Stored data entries
§ §

(* ===== verification/Join.v ===== *)
(** * The join of the canonical groups

    The loop of [prepare_dynamic_composite_batches_with_root_uncommitted]
    (native/src/encoded_direct.rs) over the groups of the canonical merge: the
    first table that has a root represents it, the rows of the roles and the
    marks of the reachable nodes are those of the representatives, and a root of
    a later table is kept when no table before it has it.  When the composite has
    ROOT tables, they follow the closure tables in a group. *)

From S2P Require Import Prelude Errors Tags Text Readers Columns Nodes Properties Graphs.
From S2P Require Import Stats Rules Partial Workspace Planning Roles Preparation Budget Encode Merge.
Local Open Scope string_scope.
Local Open Scope list_scope.
Local Open Scope N_scope.

Record DynamicTailRootPlan := {
  tail_table : usize;
  tail_root_index : usize;
  tail_node_id : usize;
  tail_rule : RootRule;
  tail_shape : option PlannedRootShape.PlannedRootShape;
  tail_insertion_scan_index : usize;
  tail_canonical_index : usize;
}.

#[export] Instance DynamicTailRootPlan_eta : Eta DynamicTailRootPlan := fun p =>
  {| tail_table := p.(tail_table); tail_root_index := p.(tail_root_index); tail_node_id := p.(tail_node_id);
     tail_rule := p.(tail_rule); tail_shape := p.(tail_shape);
     tail_insertion_scan_index := p.(tail_insertion_scan_index);
     tail_canonical_index := p.(tail_canonical_index) |}.

Definition DEDUPLICATED_OVERLAY_SCAN_INDEX : usize := usize_max - 1.

(** The mutable variables of the loop. *)
Record Join := {
  reachable : list bool;
  axiom_reachable : list bool;
  annotation_roots : list CompositeRootCoordinate;
  tail_root_plans : list DynamicTailRootPlan;
  consumed : list usize;
  root_consumed : list usize;
  global_role_rows : list RoleAxiom;
  global_role_axiom_count : usize;
  global_subrole_axioms : usize;
  global_inverse_axioms : usize;
  global_property_chains : usize;
  selected_base_roots : usize;
  unique_tail_roots : usize;
  deduplicated_tail_roots : usize;
  root_occurrences : usize;
  closure_annotation_assertions : usize;
  next_base_scan_index : usize;
  merged_canonical_index : usize;
}.

#[export] Instance Join_eta : Eta Join := fun j =>
  {| reachable := j.(reachable); axiom_reachable := j.(axiom_reachable);
     annotation_roots := j.(annotation_roots); tail_root_plans := j.(tail_root_plans);
     consumed := j.(consumed); root_consumed := j.(root_consumed);
     global_role_rows := j.(global_role_rows); global_role_axiom_count := j.(global_role_axiom_count);
     global_subrole_axioms := j.(global_subrole_axioms);
     global_inverse_axioms := j.(global_inverse_axioms);
     global_property_chains := j.(global_property_chains);
     selected_base_roots := j.(selected_base_roots); unique_tail_roots := j.(unique_tail_roots);
     deduplicated_tail_roots := j.(deduplicated_tail_roots); root_occurrences := j.(root_occurrences);
     closure_annotation_assertions := j.(closure_annotation_assertions);
     next_base_scan_index := j.(next_base_scan_index);
     merged_canonical_index := j.(merged_canonical_index) |}.

(** [counter.checked_add(1).ok_or_else(|| KernelError::resource(..))?]. *)
Definition increment (counter : usize) (message : string) : outcome usize :=
  ok_or (checked_add counter 1) (resource message).

(** [columns.mark_root_reachable(root, &mut marks[start..end], ..)]. *)
Definition mark_range (columns : DirectColumns) (root start end_ : usize) (marks : list bool)
    : Cx (list bool) :=
  marked ← !match get_range marks start end_ with Some marked => Ok marked | None => Panic end;
  marked ← mark_root_reachable columns root marked;
  mret (take (N.to_nat start) marks ++ marked ++ drop (N.to_nat end_) marks).

Abbreviation merged_group := (list (option CanonicalRootRef)) (only parsing).

Section join.
Context (columns : list DirectColumns) (paired : bool) (options : DirectCompileOptions).
Context (closure_rule_plans root_rule_plans : list SelectedRootRulePlan).
Context (node_offsets tail_offsets : list usize).

Definition member_count : usize := len columns.

(** ** The representative *)

Definition representative_table (group : merged_group) : outcome (option usize) :=
  found ← fold_until (fun '() table =>
    root ← index group table;
    Ok (match root with Some _ => Return table | None => Continue tt end)) tt (range 0 member_count);
  Ok (match found with Return table => Some table | Continue _ => None end).

(** Whether every root of a group that no closure table has is an annotation. *)
Definition annotation_only (group : merged_group) : outcome bool :=
  if negb paired then Ok false else
  found ← fold_until (fun table root_rule_plan =>
    root ← index group (member_count +w table);
    match root with
    | None => Ok (Continue (table + 1))
    | Some root =>
        rule ← rule_at root_rule_plan root.(root_index);
        if bool_decide (rule.(handler) = RootRuleHandler.AnnotationAssertion)
        then Ok (Continue (table + 1)) else Ok (Return tt)
    end) 0 (take (length columns) root_rule_plans);
  Ok (match found with Return _ => false | Continue _ => true end).

(** ** Roles *)

Definition role_count_overflow : string := "encoded composite role count overflow".

(** A row in the order of the groups. *)
Definition merged_row (order : usize) (row : RoleAxiom) : RoleAxiom :=
  {| role_tag := row.(role_tag); role_first := row.(role_first); role_second := row.(role_second);
     spread := row.(spread); canonical_order := order; source_order := 1 |}.

Definition join_role (rule : RootRule) (planned : option PlannedRoleEffect) (self : Join) : outcome Join :=
  match rule.(role_effect), planned with
  | RootRoleEffect.None, None => Ok self
  | RootRoleEffect.SubPropertyOrChain, Some PropertyChain =>
      axioms ← increment self.(global_role_axiom_count) role_count_overflow;
      chains ← increment self.(global_property_chains) "encoded composite property-chain count overflow";
      Ok (self <| global_role_axiom_count := axioms |> <| global_property_chains := chains |>)
  | RootRoleEffect.SubPropertyOrChain, Some (Row row) =>
      axioms ← increment self.(global_role_axiom_count) role_count_overflow;
      subroles ← increment self.(global_subrole_axioms) "encoded composite subrole count overflow";
      Ok (self <| global_role_axiom_count := axioms |> <| global_subrole_axioms := subroles |>
               <| global_role_rows := self.(global_role_rows) ++ [merged_row self.(merged_canonical_index) row] |>)
  | RootRoleEffect.InverseProperties, Some (Row row) =>
      axioms ← increment self.(global_role_axiom_count) role_count_overflow;
      inverses ← increment self.(global_inverse_axioms) "encoded composite inverse-role count overflow";
      Ok (self <| global_role_axiom_count := axioms |> <| global_inverse_axioms := inverses |>
               <| global_role_rows := self.(global_role_rows) ++ [merged_row self.(merged_canonical_index) row] |>)
  | _, _ => Err (malformed "encoded structural root rule has an inconsistent planned role effect")
  end.

(** ** Provenance *)

(** The ROOT occurrence of a table; the state also says if one was found. *)
Definition join_provenance (group : merged_group) (representative : CanonicalRootRef) (rule : RootRule)
    (st : Join * bool) (table : usize) : outcome (Join * bool) :=
  let '(self, root_selected) := st in
  root ← index group (member_count +w table);
  match root with
  | None => Ok st
  | Some root =>
      closure ← index group table;
      match closure with
      | None => Err (malformed "encoded composite ROOT occurrence is absent from its paired closure member")
      | Some _ =>
          occurrences ← increment self.(root_occurrences) "encoded composite ROOT occurrence counter overflow";
          count ← index self.(root_consumed) table;
          count ← increment count "encoded composite ROOT selected-root counter overflow";
          counts ← store self.(root_consumed) table count;
          if negb (root.(root_ref_kind) =? representative.(root_ref_kind)) then
            Err (malformed "encoded composite ROOT occurrence changed root kind")
          else
            plan ← index root_rule_plans table;
            root_rule ← rule_at plan root.(root_index);
            if negb (bool_decide (root_rule = rule)) then
              Err (malformed "encoded composite ROOT occurrence changed structural root rule")
            else Ok (self <| root_occurrences := occurrences |> <| root_consumed := counts |>, true)
      end
  end.

(** ** Reachability *)

Definition join_reachable (table : usize) (root : usize) (rule : RootRule) (self : Join) : Cx Join :=
  member ← !index columns table;
  start ← !index node_offsets table;
  end_ ← !index node_offsets (table +w 1);
  marks ← mark_range member root start end_ self.(reachable);
  if bool_decide (rule.(anonymous_scope_policy) = RootAnonymousScopePolicy.AxiomDerived) then
    axiom_marks ← mark_range member root start end_ self.(axiom_reachable);
    mret (self <| reachable := marks |> <| axiom_reachable := axiom_marks |>)
  else mret (self <| reachable := marks |>).

(** ** Annotations *)

Definition join_annotation (table : usize) (representative : CanonicalRootRef) (rule : RootRule)
    (root_selected : bool) (self : Join) : outcome Join :=
  if negb (bool_decide (rule.(literal_policy) = RootLiteralPolicy.RootScopedAnnotation)) then Ok self else
  assertions ← increment self.(closure_annotation_assertions)
    "encoded composite annotation-assertion counter overflow";
  let self := self <| closure_annotation_assertions := assertions |> in
  if options.(include_literals) && negb options.(asserted_taxonomy_only) && negb paired then
    Err (unsupported "bounded composite literal projection requires paired ROOT provenance")
  else if root_selected then
    Ok (self <| annotation_roots := self.(annotation_roots) ++
         [{| coordinate_table := table; coordinate_root_index := representative.(root_index);
             coordinate_node_id := representative.(root_node_id);
             coordinate_root_kind := representative.(root_ref_kind); coordinate_tag := rule.(rule_tag);
             coordinate_order := self.(merged_canonical_index) |}] |>)
  else Ok self.

(** ** The base and the tail *)

Definition join_base (group : merged_group) (self : Join) : outcome Join :=
  base ← index group 0;
  match base with
  | None => Ok self
  | Some root =>
      roots ← increment self.(selected_base_roots) "encoded composite root counter overflow";
      scan ← ok_or (checked_add root.(root_index) 1) (resource "encoded composite scan-position overflow");
      count ← index self.(consumed) 0;
      count ← increment count "encoded selected-root counter overflow";
      counts ← store self.(consumed) 0 count;
      Ok (self <| selected_base_roots := roots |> <| next_base_scan_index := scan |> <| consumed := counts |>)
  end.

Definition inconsistent_tail : KernelError :=
  malformed "encoded bounded merge produced an inconsistent tail root".
Definition reordered_tail : KernelError :=
  malformed "encoded bounded merge reordered one source-local root group".

(** The root of a later table; the state also says if a table before it has the
    root. *)
Definition join_tail (group : merged_group) (rule : RootRule) (st : Join * bool) (table : usize)
    : outcome (Join * bool) :=
  let '(self, retained_tail) := st in
  root ← index group table;
  match root with
  | None => Ok st
  | Some root =>
      offset ← index tail_offsets table;
      count ← index self.(consumed) table;
      plan_index ← ok_or (checked_add offset count) (resource "encoded composite plan-index overflow");
      plan ← ok_or (get self.(tail_root_plans) plan_index) inconsistent_tail;
      if negb (plan.(tail_table) =? table) || negb (plan.(tail_root_index) =? root.(root_index))
         || negb (plan.(tail_node_id) =? root.(root_node_id)) || negb (bool_decide (plan.(tail_rule) = rule))
      then Err reordered_tail
      else
        self ←
          (if retained_tail : bool then
             deduplicated ← increment self.(deduplicated_tail_roots)
               "encoded deduplicated-root counter overflow";
             plans ← store self.(tail_root_plans) plan_index
               (plan <| tail_insertion_scan_index := DEDUPLICATED_OVERLAY_SCAN_INDEX |>);
             Ok (self <| tail_root_plans := plans |> <| deduplicated_tail_roots := deduplicated |>)
           else
             plans ← store self.(tail_root_plans) plan_index
               (plan <| tail_insertion_scan_index := self.(next_base_scan_index) |>
                     <| tail_canonical_index := self.(merged_canonical_index) |>);
             unique ← increment self.(unique_tail_roots) "encoded composite root counter overflow";
             Ok (self <| tail_root_plans := plans |> <| unique_tail_roots := unique |>));
        count ← increment count "encoded selected-root counter overflow";
        counts ← store self.(consumed) table count;
        Ok (self <| consumed := counts |>, true)
  end.

(** ** A group *)

Definition absent_from_closure (group : merged_group) : outcome Join :=
  only ← annotation_only group;
  if only : bool then
    Err (unsupported "encoded composite root-provenance join contains an annotation root absent from the closure")
  else Err (malformed "encoded composite ROOT selection contains a root absent from the closure").

Definition join_group (self : Join) (group : merged_group) : Cx Join :=
  found ← !representative_table group;
  match found with
  | None => !absent_from_closure group
  | Some table =>
      representative ← !index group table;
      representative ← !ok_or representative
        (malformed "encoded composite closure lost its root representative");
      plan ← !index closure_rule_plans table;
      rule ← !rule_at plan representative.(root_index);
      self ← !join_role rule (role_effect_at plan representative.(root_index)) self;
      '(self, root_selected) ←
        !(if paired : bool then
            foldM (join_provenance group representative rule) (self, false) (range 0 (len self.(root_consumed)))
          else Ok (self, false));
      self ← join_reachable table representative.(root_node_id) rule self;
      self ← !join_annotation table representative rule root_selected self;
      base ← !index group 0;
      self ← !join_base group self;
      '(self, _) ← !foldM (join_tail group rule) (self, match base with Some _ => true | None => false end)
        (range 1 member_count);
      merged ← !ok_or (checked_add self.(merged_canonical_index) 1)
        (resource "encoded canonical root-position overflow");
      mret (self <| merged_canonical_index := merged |>)
  end.

(** [while let Some(group) = merger.next(state)?]. *)
Fixpoint join_groups `{Layout} (fuel rounds : nat) (merger : CanonicalKWayRootMerger) (self : Join)
    : Bud (CanonicalKWayRootMerger * Join) :=
  match rounds with
  | O => ⇑OutOfFuel
  | S rounds =>
      '(group, merger) ← kway_next fuel merger;
      match group with
      | None => mret (merger, self)
      | Some group => self ← uncharged (join_group self group); join_groups fuel rounds merger self
      end
  end.
End join.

§ §

**What to do:**
For this exercise, output exactly the lines above from the line with "marked ← !match" to the line with "Section join.", counting both, and leave out the rest.

**Exercise solution:**
  marked ← !match get_range marks start end_ with Some marked => Ok marked | None => Panic end;
  marked ← mark_root_reachable columns root marked;
  mret (take (N.to_nat start) marks ++ marked ++ drop (N.to_nat end_) marks).

Abbreviation merged_group := (list (option CanonicalRootRef)) (only parsing).

Section join.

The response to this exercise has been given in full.